Leak Testing Trends in eMobility Manufacturing

Watch the news every day, you’ll see the story of a new type of eMobility or alternative fuel vehicles. While these advancements are exciting, new vehicle types present some real challenges for manufacturers. Customers want to experience quality products in the market.

Leak testing of assemblies across the entire vehicle – from headlights to taillights – is a key element in building reliable components. In working with eMobility companies around the world, I have noticed some common themes when it comes to leak detection.

Quality determination for new ingredient lists without standards

The most common challenge is determining what specifications are required and which technology is best used for testing. While some assemblies like cameras and LiDAR systems may rely on known testing for ratings like IP67, parts like EV batteries are newer territory and don’t have a real standard to work with.
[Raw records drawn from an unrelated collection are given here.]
(** * The /analyze backend of Wi3hard PCS (src/app.py), embedded in Rocq

    The Flask handler [analyze] and its helpers are written as functions in
    a state-and-exception monad.  The state carries the filesystem (the
    temporary image files), the position in the random source, and a log of
    the provider functions that were called.  The two upstream services
    (google-genai SDK, OpenAI chat-completions over [requests]) are oracles
    gathered in a [world] record; the environment variables read at start
    are a [config] record.

    Python values that travel through the handler are JSON values.  A
    Python [str] is a Rocq string holding its UTF-8 bytes: equality,
    concatenation, emptiness and the search for an ASCII marker are then
    those of Python.  What Python does with the characters themselves
    ([str.upper], [str.strip], [repr] of a string, the escapes of
    [json.dumps]) depends on the Unicode database of the interpreter and is
    taken from it, as the [unicode] operations of the [world]. *)

From Stdlib Require Import ZArith String Ascii Strings.Byte List Bool Lia.
From stdpp Require Import base strings pretty gmap.

#[local] Set Warnings "-register-all,-abstract-large-number".


Local Open Scope string_scope.
Local Open Scope Z_scope.

(** ** Python values *)

(** A parsed JSON document, as [json.loads] builds it.  An object keeps its
    members in insertion order.  A float is carried by its [repr]: the code
    only tests floats for truth and prints them. *)
Inductive json : Type :=
| JNull
| JBool (b : bool)
| JNum (n : Z)
| JFloat (r : string)
| JStr (s : string)
| JArr (l : list json)
| JObj (m : list (string * json)).

Abbreviation bytes := (list byte).

(** An exception: its class and [str(e)]. *)
Record exn : Type := Exn { exn_class : string; exn_str : string }.

Inductive result (A : Type) : Type :=
| Ok (a : A)
| Raise (e : exn).
Arguments Ok {A} a.
Arguments Raise {A} e.

(** The operations of the interpreter on the characters of a [str]. *)
Record text_ops : Type := TextOps {
  str_upper : string -> string;   (* [s.upper()] *)
  str_strip : string -> string;   (* [s.strip()] *)
  str_repr : string -> string;    (* [repr(s)] *)
  dumps_str : string -> string    (* [json.dumps(s)] *)
}.

Module Py.

(** [bool(v)] *)
Definition truthy (v : json) : bool :=
  match v with
  | JNull => false
  | JBool b => b
  | JNum n => negb (n =? 0)
  | JFloat r => negb (String.eqb r "0.0" || String.eqb r "-0.0")
  | JStr s => negb (String.eqb s EmptyString)
  | JArr l => match l with [] => false | _ => true end
  | JObj m => match m with [] => false | _ => true end
  end.

(** [type(v).__name__] *)
Definition type_name (v : json) : string :=
  match v with
  | JNull => "NoneType"
  | JBool _ => "bool"
  | JNum _ => "int"
  | JFloat _ => "float"
  | JStr _ => "str"
  | JArr _ => "list"
  | JObj _ => "dict"
  end.

Definition AttributeError (v : json) (attr : string) : exn :=
  Exn "AttributeError"
      ("'" ++ type_name v ++ "' object has no attribute '" ++ attr ++ "'").

Definition code (c : ascii) : Z := Z.of_N (N_of_ascii c).
Definition chr (n : Z) : ascii := ascii_of_N (Z.to_N n).

Fixpoint string_map (f : ascii -> ascii) (s : string) : string :=
  match s with
  | EmptyString => EmptyString
  | String c s' => String (f c) (string_map f s')
  end.

Fixpoint string_forallb (f : ascii -> bool) (s : string) : bool :=
  match s with
  | EmptyString => true
  | String c s' => f c && string_forallb f s'
  end.

Fixpoint string_concat_map (f : ascii -> string) (s : string) : string :=
  match s with
  | EmptyString => EmptyString
  | String c s' => f c ++ string_concat_map f s'
  end.

(** [sep in s] on strings *)
Fixpoint str_contains (sep s : string) : bool :=
  String.prefix sep s ||
  match s with
  | EmptyString => false
  | String _ s' => str_contains sep s'
  end.

(** [s.split(sep)] for a non-empty [sep]: the pieces between the
    occurrences of [sep], found from the left.  [skip] counts the
    characters of a separator that was just matched and is being passed
    over. *)
Fixpoint split_from (sep s : string) (skip : nat) : list string :=
  match s with
  | EmptyString => [EmptyString]
  | String c s' =>
      match skip with
      | S k => split_from sep s' k
      | O =>
          if String.prefix sep s
          then EmptyString :: split_from sep s' (Nat.pred (String.length sep))
          else match split_from sep s' O with
               | p :: ps => String c p :: ps
               | [] => [String c EmptyString]
               end
      end
  end.
Definition str_split (s sep : string) : list string := split_from sep s O.
(** * saved_model_half_plus_two.py: exporting the half-plus-two regression graph

    The script builds the graph [y = a*x + b] with [a = 0.5] and [b = 2.0]
    through the TensorFlow Python API and hands it to a [SavedModelBuilder].
    The script itself is embedded statement by statement in a state and
    exception monad over a [world] (object stores, default-graph stack, file
    system, and the trace of library calls). The library the script calls is
    not part of the source file; its operations are modelled below and marked
    as such. *)

From Stdlib Require Import QArith Reals Qreals Lra.
From stdpp Require Import base option list strings gmap pretty.
(** * S3-Migration: a shallow embedding of [migrate.go]

    The program copies one S3 bucket to another through a local staging
    directory: [downloadFiles] lists the source bucket and stores each object
    under the staging root, [uploadFiles] walks the staging tree and puts each
    file into the destination bucket, and [main] chains the two and removes
    the staging directory.

    The development has three layers:
    - [strings] and [filepath]: the Go path functions the program calls
      ([Join], [Dir], [Rel], [ToSlash], [TrimPrefix]), for a Unix target;
    - [os], [io], [walk] and [client]: the world the program acts on (a file
      system, a table of open files, standard output, the log of S3
      requests) and the outcomes that are decided outside the program;
    - the functions of [migrate.go], in state-passing style: each takes the
      world and returns the new world with its Go result.

    What the model leaves out: symbolic links, partial effects of a failed
    [MkdirAll] or [RemoveAll], a panic of [session.Must], and changes of the
    bucket or of the tree by anyone else during the run.  A fault of the
    environment depends on the operation and its argument only. *)

From Stdlib Require Import ZArith Ascii String Bool.
From Stdlib Require Strings.Byte.
From stdpp Require Import gmap strings list fin_maps.

Local Open Scope Z_scope.
Local Open Scope string_scope.
Local Open Scope list_scope.

(** Go's [(T, error)] results; an error is its message. *)
Definition error := string.

Inductive result (A : Type) : Type :=
| Ok (a : A)
| Err (e : error).
Arguments Ok {A} a.
Arguments Err {A} e.

(** ** Package [strings] *)
Module strings.

(** [strings.Split(s, "/")]: the pieces of [s] between slashes. *)
Fixpoint Split (s : string) : list string :=
  match s with
  | EmptyString => [ EmptyString ]
  | String c s' =>
      if Ascii.eqb c "/" then EmptyString :: Split s'
      else match Split s' with
           | e :: r => String c e :: r
           | [] => [ String c EmptyString ]
           end
  end.

(** [strings.Join(l, "/")]. *)
Fixpoint Join (l : list string) : string :=
  match l with
  | [] => EmptyString
  | [ e ] => e
  | e :: r => e +:+ "/" +:+ Join r
  end.

Fixpoint cut_prefix (s p : string) : option string :=
  match p with
  | EmptyString => Some s
  | String c p' =>
      match s with
      | String d s' => if Ascii.eqb c d then cut_prefix s' p' else None
      | EmptyString => None
      end
  end.

(** [strings.TrimPrefix(s, prefix)]: [s] without the leading [prefix], or [s]
    itself when it does not start with it. *)
Definition TrimPrefix (s p : string) : string :=
  match cut_prefix s p with
  | Some r => r
  | None => s
  end.

End strings.

(** ** Package [path/filepath], Unix flavour ([Separator] is the slash) *)
Module filepath.

Definition Separator : ascii := "/"%char.

Definition rooted (path : string) : bool :=
  match path with
  | String c _ => Ascii.eqb c Separator
  | EmptyString => false
  end.

(** One step of the scanning loop of [Clean]. [out] holds the elements
    written so far, the last one first. An empty element and [.] are dropped;
    [..] removes the last real element, is kept when the path is relative and
    nothing can be removed, and is dropped at the root. *)
Definition clean_step (is_rooted : bool) (out : list string) (e : string)
  : list string :=
  if String.eqb e "" || String.eqb e "." then out
  else if String.eqb e ".." then
    match out with
    | top :: rest => if String.eqb top ".." then e :: out else rest
    | [] => if is_rooted then [] else [ e ]
    end
  else e :: out.

Definition clean_elems (path : string) : list string :=
  fold_left (clean_step (rooted path)) (strings.Split path) [].

Definition render (is_rooted : bool) (out : list string) : string :=
  if is_rooted then "/" +:+ strings.Join (rev out)
  else match out with
       | [] => "."
       | _ => strings.Join (rev out)
       end.

(** [filepath.Clean]: the shortest path name equivalent to [path] by purely
    lexical processing. *)
Definition Clean (path : string) : string :=
  if String.eqb path "" then "."
  else render (rooted path) (clean_elems path).

(** [filepath.Join] of two elements: empty elements are ignored, the rest is
    joined by the separator and cleaned. *)
Definition Join (a b : string) : string :=
  if String.eqb a "" then
    if String.eqb b "" then "" else Clean b
  else Clean (a +:+ "/" +:+ b).

(** [filepath.Dir]: all but the last element of [path], cleaned. *)
Definition Dir (path : string) : string :=
  match rev (strings.Split path) with
  | _ :: (_ :: _) as r => Clean (strings.Join (rev r) +:+ "/")
  | _ => Clean ""
  end.

(** The elements the scanning loop of [Rel] steps over: the pieces between
    separators, a separator at the very end opening no further element. *)
Definition elements (path : string) : list string :=
  match rev (strings.Split path) with
  | EmptyString :: r => rev r
  | _ => strings.Split path
  end.

(** The loop of [Rel] that skips the leading elements both paths share. *)
Fixpoint strip_common (b t : list string) : list string * list string :=
  match b, t with
  | x :: b', y :: t' => if String.eqb x y then strip_common b' t' else (b, t)
  | _, _ => (b, t)
  end.

(** [filepath.Rel(basepath, targpath)]. *)
Definition Rel (basepath targpath : string) : result string :=
  let base := Clean basepath in
  let targ := Clean targpath in
  if String.eqb targ base then Ok "."
  else
    let base := if String.eqb base "." then "" else base in
    if negb (Bool.eqb (rooted base) (rooted targ)) then
      Err ("Rel: can't make " +:+ targpath +:+ " relative to " +:+ basepath)
    else
      let '(rb, rt) := strip_common (elements base) (elements targ) in
      match rb, rt with
      | [], _ => Ok (strings.Join rt)
      | b :: _, _ :: _ =>
          if String.eqb b ".." then
            Err ("Rel: can't make " +:+ targpath +:+ " relative to " +:+ basepath)
          else Ok (strings.Join (repeat ".." (length rb) ++ rt))
      | _ :: _, [] => Ok (strings.Join (repeat ".." (length rb)))
      end.

(** [filepath.ToSlash]: every [Separator] becomes a slash. *)
Fixpoint ToSlash (path : string) : string :=
  match path with
  | EmptyString => EmptyString
  | String c s => String (if Ascii.eqb c Separator then "/"%char else c) (ToSlash s)
  end.

End filepath.

(** ** The program's configuration (the structs of [migrate.go]) *)
Record S3Config := {
  AccessKey : string;
  SecretKey : string;
  Endpoint : string;
  Bucket : string;
  LocalDownloadPath : string;
  Region : string;
}.

Record Config := {
  Source : S3Config;
  Destination : S3Config;
}.

(** ** Package [s3]: the requests and answers of the object store *)
Module s3.

(** The [aws.Config] a client is made from. *)
Record Client := {
  cl_Endpoint : string;
  cl_AccessKey : string;
  cl_SecretKey : string;
  cl_Region : string;
}.

Record Object := {
  Key : string;
  Size : Z;
}.

Record ListObjectsInput := {
  li_Bucket : string;
  li_Marker : option string;
}.

Record ListObjectsOutput := {
  Contents : list Object;
  IsTruncated : bool;
  NextMarker : option string;
}.

Record GetObjectInput := {
  gi_Bucket : string;
  gi_Key : string;
}.

Record PutObjectInput := {
  pi_Bucket : string;
  pi_Key : string;
  pi_Body : list Byte.byte;
}.

(** A call that went out to an endpoint. *)
Inductive Request :=
| ListObjectsReq (c : Client) (i : ListObjectsInput)
| GetObjectReq (c : Client) (i : GetObjectInput)
| PutObjectReq (c : Client) (i : PutObjectInput).

End s3.

(** ** The file system and what is decided outside the program *)
Inductive Node :=
| File (data : list Byte.byte)
| Directory.

Inductive Op :=
| OpMkdirAll | OpCreate | OpOpen | OpLstat | OpReadDir | OpRemoveAll | OpReadFile.

(** The environment fixes every outcome the program does not control: the
    faults of the operating system (permissions, a full disk, ...), the
    answers of the S3 endpoints and the YAML parser.  A fault is keyed by the
    operation and the path name it is called with. *)
Record Env := {
  os_fault : Op -> string -> option error;
  (** [io.Copy] into the file of that name breaks after so many bytes *)
  copy_fault : string -> option (nat * error);
  yaml_Unmarshal : list Byte.byte -> result Config;
  s3_ListObjects : s3.Client -> s3.ListObjectsInput -> result s3.ListObjectsOutput;
  s3_GetObject : s3.Client -> s3.GetObjectInput -> result (list Byte.byte);
  s3_PutObject : s3.Client -> s3.PutObjectInput -> option error;
}.

(** An open [*os.File]. *)
Record FileHandle := {
  fd : nat;
  fname : string;
}.

(** The state the program acts on.  [fs] maps the cleaned name of every
    existing file and directory to its node (relative names are relative to
    the working directory, which never changes). *)
Record World := {
  fs : gmap string Node;
  open_files : list FileHandle;
  next_fd : nat;
  stdout : list string;
  requests : list s3.Request;
}.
The struggle to find the right balance between cycle time, test sensitivity, and cost combined with the fact that the choices made now may need to evolve when it comes to mass production actually starting, creates a lot of instability.

Collaboration is increasing and is occurring earlier in the process

To mitigate this uncertainty, we at CTS have seen that most eMobility manufacturers are adopting an increasingly collaborative approach with their test solution providers. In most cases, that means working together at earlier stages to understand part design and help establish initial specifications and conduct various tests to find out the right solution that meets your cost/ test sensitivity/ cycle-time balance requirements.
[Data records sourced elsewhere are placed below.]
(** * classes-intro: the test runner (testhelper.py) and the Pulsar class
      (pulsar_solution.py)

    The development has two parts.  The first embeds the two Python modules:
    [TestHelper] follows testhelper.py (registry, listing, completer, prompt
    loop) and [PulsarSolution] follows the [Pulsar] class of
    pulsar_solution.py.  The second part states and proves the properties. *)

From Stdlib Require Import String Ascii List ZArith NArith Arith Bool Lia.
From Stdlib Require Import Field_theory Field QArith Qcanon PrimFloat.
Import ListNotations.

Close Scope Qc_scope.
Close Scope Q_scope.
Open Scope nat_scope.

Open Scope string_scope.

(* ================================================================== *)
(** * Part 1: the program *)
(* ================================================================== *)

(** ** Python built-ins used by the two modules *)

Module Py.

(** The two library routines whose behaviour the modules only consume:
    [textwrap.wrap] (default width) and the set of characters at which
    [splitlines] ends a line ([\n] and [\r] for byte strings; text strings
    add a few more). *)
Class Lib := {
  textwrap_wrap : string -> list string;
  line_boundary : ascii -> bool
}.

(** [sep.join(lst)] *)
Definition join (sep : string) (lst : list string) : string :=
  String.concat sep lst.

(** [s.startswith(text)] *)
Fixpoint startswith (s text : string) {struct text} : bool :=
  match text with
  | EmptyString => true
  | String a text' =>
      match s with
      | EmptyString => false
      | String b s' => Ascii.eqb a b && startswith s' text'
      end
  end.

(** [s.splitlines()[0]] for a non-empty [s]: everything before the first
    line boundary. *)
Fixpoint first_line {lib : Lib} (s : string) : string :=
  match s with
  | EmptyString => EmptyString
  | String c s' => if line_boundary c then EmptyString else String c (first_line s')
  end.

(** [s.partition(sep)] for a one-character separator: the text before the
    first occurrence, the separator, the text after it; when the separator
    does not occur, the whole string and two empty strings. *)
Fixpoint split_at (sep : ascii) (s : string) : option (string * string) :=
  match s with
  | EmptyString => None
  | String c s' =>
      if Ascii.eqb c sep then Some (EmptyString, s')
      else match split_at sep s' with
           | Some (h, t) => Some (String c h, t)
           | None => None
           end
  end.

Definition partition (s : string) (sep : ascii) : string * string * string :=
  match split_at sep s with
  | Some (h, t) => (h, String sep EmptyString, t)
  | None => (s, EmptyString, EmptyString)
  end.

(** [lst[i]] on a list: a negative index counts from the end; [None] stands
    for [IndexError]. *)
Definition getitem {A} (lst : list A) (i : Z) : option A :=
  if (0 <=? i)%Z then nth_error lst (Z.to_nat i)
  else if (0 <=? Z.of_nat (List.length lst) + i)%Z
       then nth_error lst (Z.to_nat (Z.of_nat (List.length lst) + i))
       else None.

(** [fill * n] *)
Fixpoint repeat_char (fill : ascii) (n : nat) : string :=
  match n with
  | O => EmptyString
  | S n' => String fill (repeat_char fill n')
  end.

(** [s.center(width, fill)]: CPython pads with
    [left = marg/2 + (marg & width & 1)] characters on the left and the rest
    on the right, and returns [s] itself when it is already wide enough. *)
Definition center (s : string) (width : nat) (fill : ascii) : string :=
  let len := String.length s in
  if (width <=? len)%nat then s
  else
    let marg := (width - len)%nat in
    let left := (Nat.div2 marg + (if Nat.odd marg && Nat.odd width then 1 else 0))%nat in
    repeat_char fill left ++ s ++ repeat_char fill (marg - left)%nat.

(** [repr(s)] of a Python 2 byte string, as [raw_input] returns them. *)
Fixpoint contains_char (c : ascii) (s : string) : bool :=
  match s with
  | EmptyString => false
  | String d s' => Ascii.eqb c d || contains_char c s'
  end.

Definition hex_digit (n : N) : ascii :=
  if (n <? 10)%N then ascii_of_N (48 + n) else ascii_of_N (87 + n).

Definition repr_char (quote c : ascii) : string :=
  let n := N_of_ascii c in
  if Ascii.eqb c quote || Ascii.eqb c "\"%char then String "\" (String c "")
  else if (n =? 9)%N then "\t"
  else if (n =? 10)%N then "\n"
  else if (n =? 13)%N then "\r"
  else if (n <? 32)%N || (127 <=? n)%N
       then String "\" (String "x" (String (hex_digit (n / 16)) (String (hex_digit (n mod 16)) "")))
  else String c "".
The good news is that cooperation between OEMs is also happening. This will help set reliability standards and set expectations for the performance of various EV and eMobility clusters.
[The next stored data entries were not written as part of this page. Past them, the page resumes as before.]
(** * mcp-stocks-info-server: the tiered data-access layer

    A shallow embedding of the Go services, repositories, provider clients and
    cache backends of the server, followed by the properties of the
    specification that are settled against it.

    Conventions of the embedding:
    - a Go [int]/[int64] is a [Z]; a [float64] is a primitive binary64 [float],
      compared with [PrimFloat.ltb] (so NaN is unordered, as in Go);
    - a Go [string] is a [string] of bytes;
    - a [time.Time] is an instant (nanoseconds since the Unix epoch) together
      with the UTC offset of its location;
    - a Go function returning [(T, error)] is a state-passing function
      returning a [result T] and the new state; side effects made before an
      error is returned stay in the state;
    - a Go interface is a type class over the state of its implementation;
    - a pure Go function that can panic returns an [option], [None] being the
      panic. *)

From Stdlib Require Import ZArith Floats Ascii String Sorting.Sorted DecimalString.
From stdpp Require Import base option list gmap strings sorting.

#[local] Set Warnings "-register-all".

Local Open Scope string_scope.
Local Open Scope list_scope.
Local Open Scope Z_scope.

(** ** Go runtime: errors, results, the state-and-error monad *)

(** Go [error] values that the modelled code creates or receives. *)
Inductive error : Type :=
  | errorString (msg : string)               (* fmt.Errorf without %w *)
  | wrapError (msg : string) (err : error)   (* fmt.Errorf("...: %w", err) *)
  | redisNil                                 (* redis.Nil *)
  | mongoErrNoDocuments                      (* mongo.ErrNoDocuments *)
  | mongoDuplicateKey                        (* E11000 duplicate key *)
  | backendError (msg : string).             (* transport or driver failure *)

(** The pair [(T, error)] a Go function returns. *)
Inductive result (A : Type) : Type :=
  | Ok (a : A)
  | Fail (err : error).
Arguments Ok {A} a.
Arguments Fail {A} err.

(** A Go method over a receiver whose mutable state is [S]. *)
Definition M (S A : Type) : Type := S → result A * S.

Definition mpure {S A} (a : A) : M S A := λ s, (Ok a, s).
Definition mfail {S A} (e : error) : M S A := λ s, (Fail e, s).
Definition mbind' {S A B} (f : A → M S B) (m : M S A) : M S B :=
  λ s, match m s with
       | (Ok a, s') => f a s'
       | (Fail e, s') => (Fail e, s')
       end.
(** [err := f(); if err != nil { ... }]: the error is inspected, not propagated. *)
Definition try {S A} (m : M S A) : M S (result A) :=
  λ s, let '(r, s') := m s in (Ok r, s').

#[global] Instance M_ret {S} : MRet (M S) := λ A, @mpure S A.
#[global] Instance M_bind {S} : MBind (M S) := λ A B, @mbind' S A B.

(** ** time.Time *)

Record Time : Type := mkTime {
  unixNano : Z;    (* the instant *)
  zoneOffset : Z;  (* seconds east of UTC of the time's location *)
}.
Lemma code_char_upper (c : ascii) :
  code (char_upper c) = if is_lower c then (code c - 32)%nat else code c.
Proof.
  unfold char_upper. destruct (is_lower c); [| reflexivity].
  unfold code. apply nat_ascii_embedding.
  pose proof (code_lt_256 c). unfold code in *. lia.
Qed.

Lemma code_char_lower (c : ascii) :
  code (char_lower c) = if is_upper c then (code c + 32)%nat else code c.
Proof.
  unfold char_lower. destruct (is_upper c) eqn:E; [| reflexivity].
  unfold code. apply nat_ascii_embedding.
  unfold is_upper, code in E. lia.
Qed.

Lemma isspace_char_upper (c : ascii) : isspace (char_upper c) = isspace c.
Proof.
  unfold isspace. rewrite code_char_upper.
  destruct (is_lower c) eqn:E; [| reflexivity].
  unfold is_lower in E. lia.
Qed.

Lemma map_chars_app (f : ascii -> ascii) (s t : string) :
  map_chars f (s +:+ t) = map_chars f s +:+ map_chars f t.
Proof. induction s as [| c s IH]; simpl; [reflexivity | now rewrite IH]. Qed.

Lemma all_isspace_upper (s : string) :
  all_chars isspace (upper s) = all_chars isspace s.
Proof.
  induction s as [| c s IH]; simpl; [reflexivity |].
  rewrite isspace_char_upper. unfold upper in IH. now rewrite IH.
Qed.

Lemma lstrip_all_space (s : string) :
  all_chars isspace s = true -> lstrip s = "".
Proof.
  induction s as [| c s IH]; simpl; [reflexivity |].
  destruct (isspace c); simpl; [exact IH | discriminate].
Qed.

Lemma rstrip_empty_iff (s : string) :
  rstrip s = "" <-> all_chars isspace s = true.
Proof.
  induction s as [| c s IH]; simpl; [tauto |].
  destruct (rstrip s) eqn:R.
  - destruct (isspace c); simpl.
    + split; intros _; [apply IH |]; reflexivity.
    + split; discriminate.
  - split; [discriminate |].
    intros H. apply andb_prop in H as [_ H].
    apply IH in H. discriminate.
Qed.

Lemma all_isspace_lstrip (s : string) :
  all_chars isspace (lstrip s) = all_chars isspace s.
Proof.
  induction s as [| c s IH]; simpl; [reflexivity |].
  destruct (isspace c) eqn:E; simpl; [exact IH | now rewrite E].
Qed.

(** Stripping leaves nothing exactly when the text is white space. *)
Lemma strip_upper_empty_iff (s : string) :
  strip (upper s) = "" <-> all_chars isspace s = true.
Proof.
  unfold strip. rewrite rstrip_empty_iff, all_isspace_lstrip.
  now rewrite all_isspace_upper.
Qed.

Lemma lstrip_app_space (pre t : string) :
  all_chars isspace pre = true -> lstrip (pre +:+ t) = lstrip t.
Proof.
  induction pre as [| c pre IH]; simpl; [reflexivity |].
  intros H. apply andb_prop in H as [-> H]. apply IH, H.
Qed.

(** A single visible character between white space strips to itself. *)
Lemma strip_padded_char (pre post : string) (c : ascii) :
  all_chars isspace pre = true -> all_chars isspace post = true ->
  isspace c = false ->
  strip (pre +:+ String c post) = String c "".
Proof.
  intros Hpre Hpost Hc. unfold strip.
  rewrite (lstrip_app_space _ _ Hpre). simpl. rewrite Hc. simpl.
  apply rstrip_empty_iff in Hpost. rewrite Hpost, Hc. reflexivity.
Qed.

Lemma letter_not_space (c : ascii) : is_letter c = true -> isspace c = false.
Proof. unfold is_letter, is_lower, is_upper, isspace. lia. Qed.

Lemma char_upper_letter (c : ascii) :
  is_letter c = true -> is_upper (char_upper c) = true.
Proof.
  unfold is_upper. rewrite code_char_upper.
  unfold is_letter, is_lower, is_upper.
  destruct ((97 <=? code c)%nat && (code c <=? 122)%nat) eqn:E; lia.
Qed.

End Text.

Lemma char_upper_eq_iff (c c' : ascii) :
  PyStr.is_letter c = true -> PyStr.is_letter c' = true ->
  PyStr.char_upper c = PyStr.char_upper c' <-> same_letter c c'.
Proof.
  intros Hc Hc'. unfold same_letter. split.
  - intros H. apply (f_equal PyStr.code) in H.
    rewrite !code_char_upper in H.
    unfold PyStr.is_letter, PyStr.is_lower, PyStr.is_upper in *.
    destruct ((97 <=? PyStr.code c)%nat && (PyStr.code c <=? 122)%nat) eqn:E;
      destruct ((97 <=? PyStr.code c')%nat && (PyStr.code c' <=? 122)%nat) eqn:E';
      lia.
  - intros H. apply code_inj. rewrite !code_char_upper.
    unfold PyStr.is_letter, PyStr.is_lower, PyStr.is_upper in *.
    destruct ((97 <=? PyStr.code c)%nat && (PyStr.code c <=? 122)%nat) eqn:E;
      destruct ((97 <=? PyStr.code c')%nat && (PyStr.code c' <=? 122)%nat) eqn:E';
      lia.
Qed.

(** ** Dispatch on the question type *)

(** C3, the claim as stated fails: a question without the key
    [question_type] is not rejected, it is graded as an MCQ, and here even
    marked correct. *)
Lemma missing_type_defaults_to_mcq :
  question_type (make_question None None None None None) = None
  /\ exists r,
      default_evaluate (make_question None None None None None) "" = Score r
      /\ result_type r = "MCQ" /\ is_correct r = true.
Proof. split; [reflexivity |]. eexists. repeat split. Qed.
Cost is driving the choice of leak test methods, but not always

Trying to manage costs is not unique to eMobility manufacturing. However, we’ve seen companies push the limits of air leak testing instead of looking for higher-cost alternatives — especially in complex assemblies like the battery tray. It is in fact the specification that determines the leak test technology. The specifications and possible process variables in the test environment are factors that need to be considered as a whole.

Using the battery tray as an example: manufacturing specifications generally tend to reduce leakage rates, and environmental conditions often affect test viability. While it may be desirable to test for air leaks at a lower cost, the right choice is more likely to be an alternative if the procedure and environmental conditions are not suitable for air leak testing.Choosing the right technology is something we work with our customers during pre-production testing. Since we offer a full range of solutions, we are not tied to a specific technology, but rather focus on directing our customers to a solution that is right for their application.

Also on the cost side, station footprint is increasingly important. There has been an even greater push to develop systems to maximize and optimize the use of floor space. That means that building the right leak test must take more factors into consideration than just the technology being utilized for the test.